> _Exercise details_
Look through the data below for the string "from", and copy every line where it turns up.

(Collected data entries)
(** ** Constraints *)

Definition not_null_ok (c : Column) (v : SqlValue) : bool :=
  negb (c_not_null c) || negb (bool_decide (v = SNull)).

(** A CHECK fails only when it is false, so NULL passes. *)
Definition check_ok (c : Column) (v : SqlValue) : bool :=
  match c_check c, v with
  | Some allowed, SText s => bool_decide (s ∈ allowed)
  | Some _, SNull => true
  | Some _, _ => false
  | None, _ => true
  end.

Fixpoint columns_ok (columns : list Column) (row : Row) : bool :=
  match columns, row with
  | [], [] => true
  | c :: columns, v :: row => not_null_ok c v && check_ok c v && columns_ok columns row
  | _, _ => false
  end.

(** The key of a row, unless a part of it is NULL: such rows never collide. *)
Definition key_of (columns : list Column) (key : list string) (row : Row) : option (list SqlValue) :=
  values ← mapM (value_of columns row) key;
  if bool_decide (SNull ∈ values) then None else Some values.

Definition collides (columns : list Column) (key : list string) (rows : list Row) (row : Row) : bool :=
  match key with
  | [] => false
  | _ =>
    match key_of columns key row with
    | Some k => existsb (λ other, bool_decide (key_of columns key other = Some k)) rows
    | None => false
    end
  end.

(** Rows an index covers. *)
Definition covered (columns : list Column) (ix : Index) (row : Row) : bool :=
  match ix_where ix with
  | None => true
  | Some (column, s) => bool_decide (value_of columns row column = Some (SText s))
  end.

Definition index_ok (columns : list Column) (rows : list Row) (row : Row) (ix : Index) : bool :=
  negb (ix_unique ix && covered columns ix row &&
        collides columns (ix_columns ix) (List.filter (covered columns ix) rows) row).

(** Whether [row] may join the rows of the table [name]. *)
Definition row_ok (db : Database) (name : string) (t : Table) (row : Row) : bool :=
  columns_ok (tb_columns t) row &&
  negb (collides (tb_columns t) (tb_primary_key t) (tb_rows t) row) &&
  forallb (index_ok (tb_columns t) (tb_rows t) row)
    (List.filter (λ ix, seqb (ix_table ix) name) (snd <$> indexes db)).

Definition default_value (now : string) (d : ColumnDefault) : SqlValue :=
  match d with DefaultNull => SNull | DefaultText s => SText s | DefaultNow => SText now end.

(** The row of an INSERT that names some columns. *)
Definition make_row (now : string) (columns : list Column) (values : list (string * SqlValue)) : Row :=
  (λ c, default (default_value now (c_default c)) (assoc values (c_name c))) <$> columns.

Definition insert_row (now : string) (db : Database) (name : string) (values : list (string * SqlValue)) :
    option Database :=
  t ← table db name;
  if negb (forallb (λ p, is_some (column_index (tb_columns t) p.1)) values) then None
  else if negb (bool_decide (tb_references t = [])) then None
  else
    let row := make_row now (tb_columns t) values in
    if row_ok db name t row then Some (set_table db name (with_rows t (tb_rows t ++ [row]))) else None.

(** ** Statements *)

Inductive SqlExpr := EColumn (name : string) | ELiteral (v : SqlValue).

Inductive Statement :=
| CreateTable (if_not_exists : bool) (name : string) (columns : list Column) (primary_key : list string)
    (references : list (string * string))
| CreateIndex (name : string) (ix : Index)
| InsertSelect (target : string) (columns : list string) (exprs : list SqlExpr) (source : string)
| DropTable (name : string)
| RenameTable (from to : string)
| AddColumn (name : string) (column : string).

Definition eval_expr (columns : list Column) (row : Row) (e : SqlExpr) : option SqlValue :=
  match e with EColumn name => value_of columns row name | ELiteral v => Some v end.

Fixpoint insert_rows (now : string) (db : Database) (target : string) (columns : list string) (exprs : list SqlExpr)
    (source : list Column) (rows : list Row) : option Database :=
  match rows with
  | [] => Some db
  | row :: rows =>
      values ← mapM (eval_expr source row) exprs;
      db ← insert_row now db target (zip columns values);
      insert_rows now db target columns exprs source rows
  end.

Fixpoint rows_unique (columns : list Column) (key : list string) (rows : list Row) : bool :=
  match rows with
  | [] => true
  | row :: rows => negb (collides columns key rows row) && rows_unique columns key rows
  end.

Definition exec (now : string) (db : Database) (s : Statement) : option Database :=
  match s with
  | CreateTable if_not_exists name columns primary_key references =>
      if if_not_exists && is_some (table db name) then Some db
      else if name_taken db name then None
      else Some (mkDatabase (tables db ++ [(name, mkTable columns primary_key references [])]) (indexes db))
  | CreateIndex name ix =>
      if name_taken db name then None
      else
        t ← table db (ix_table ix);
        if negb (forallb (λ c, is_some (column_index (tb_columns t) c)) (ix_columns ix)) then None
        else if ix_unique ix &&
                negb (rows_unique (tb_columns t) (ix_columns ix) (List.filter (covered (tb_columns t) ix) (tb_rows t)))
        then None
        else Some (mkDatabase (tables db) (indexes db ++ [(name, ix)]))
  | InsertSelect target columns exprs source =>
      t ← table db source;
      if negb (bool_decide (length columns = length exprs)) then None
      else insert_rows now db target columns exprs (tb_columns t) (tb_rows t)
  | DropTable name =>
      _ ← table db name;
      if existsb (λ p, negb (seqb p.1 name) && existsb (λ r, seqb r.2 name) (tb_references p.2)) (tables db) then None
      else Some (mkDatabase (List.filter (λ p, negb (seqb p.1 name)) (tables db))
                   (List.filter (λ p, negb (seqb (ix_table p.2) name)) (indexes db)))
  | RenameTable from to =>
      _ ← table db from;
      if name_taken db to then None
      else
        let renamed s := if seqb s from then to else s in
        Some (mkDatabase
          ((λ p, (renamed p.1, mkTable (tb_columns p.2) (tb_primary_key p.2)
                                 ((λ r, (r.1, renamed r.2)) <$> tb_references p.2) (tb_rows p.2))) <$> tables db)
          ((λ p, (p.1, mkIndex (ix_unique p.2) (renamed (ix_table p.2)) (ix_columns p.2) (ix_where p.2))) <$> indexes db))
  | AddColumn name column =>
      t ← table db name;
      if is_some (column_index (tb_columns t) column) then None
      else Some (set_table db name
        (mkTable (tb_columns t ++ [mkColumn column false DefaultNull None]) (tb_primary_key t) (tb_references t)
           ((λ row, row ++ [SNull]) <$> tb_rows t)))
  end.

Fixpoint exec_batch (now : string) (db : Database) (batch : list Statement) : option Database :=
  match batch with
  | [] => Some db
  | s :: batch => db ← exec now db s; exec_batch now db batch
  end.

(** ** The handle and the runner (db.rs) *)

Inductive DbConfig := Path (path : string) | InMemoryDb.

Definition is_in_memory (c : DbConfig) : bool := match c with InMemoryDb => true | Path _ => false end.

Inductive SqlError := CannotOpen | PragmaFailed | DatabaseBusy | StatementFailed | CommitFailed.

Inductive DbError :=
| DbOpen (path : string) (source : SqlError)
| DbPragma (source : SqlError)
| DbMigration (source : SqlError).

Record Connection := mkConnection {
  conn_db : Database;
  busy_timeout : Z;
  journal_wal : bool;
  foreign_keys : bool }.

Definition with_db (c : Connection) (db : Database) : Connection :=
  mkConnection db (busy_timeout c) (journal_wal c) (foreign_keys c).
Definition with_busy_timeout (c : Connection) (ms : Z) : Connection :=
  mkConnection (conn_db c) ms (journal_wal c) (foreign_keys c).

Record Db := mkDbHandle { inner : Connection; db_label : string }.

(** What opening may meet: the connection the driver gives, and whether a pragma is accepted. *)
Definition open (connect : DbConfig → option Connection) (pragma : string → bool) (cfg : DbConfig) : result Db DbError :=
  let path := match cfg with Path path => path | InMemoryDb => ":memory:" end in
  let? conn := ok_or (connect cfg) (DbOpen path CannotOpen) in
  let? conn :=
    if is_in_memory cfg then Ok conn
    else if pragma "journal_mode" then Ok (mkConnection (conn_db conn) (busy_timeout conn) true (foreign_keys conn))
    else Err (DbPragma PragmaFailed) in
  if pragma "foreign_keys"
  then Ok (mkDbHandle (mkConnection (conn_db conn) (busy_timeout conn) (journal_wal conn) true) path)
  else Err (DbPragma PragmaFailed).

Record Migration := mkMigration { version : Z; mg_label : string; sql : list Statement }.

Fixpoint strictly_increasing (ms : list Migration) : bool :=
  match ms with
  | a :: (b :: _) as rest => (version a <? version b) && strictly_increasing rest
  | _ => true
  end.

(** [None] is the panic of the assertion. *)
Definition MigrationRunner_new (ms : list Migration) : option (list Migration) :=
  if strictly_increasing ms then Some ms else None.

> _Output of the exercise_
| RenameTable (from to : string)
  | RenameTable from to =>
      _ ← table db from;
        let renamed s := if seqb s from then to else s in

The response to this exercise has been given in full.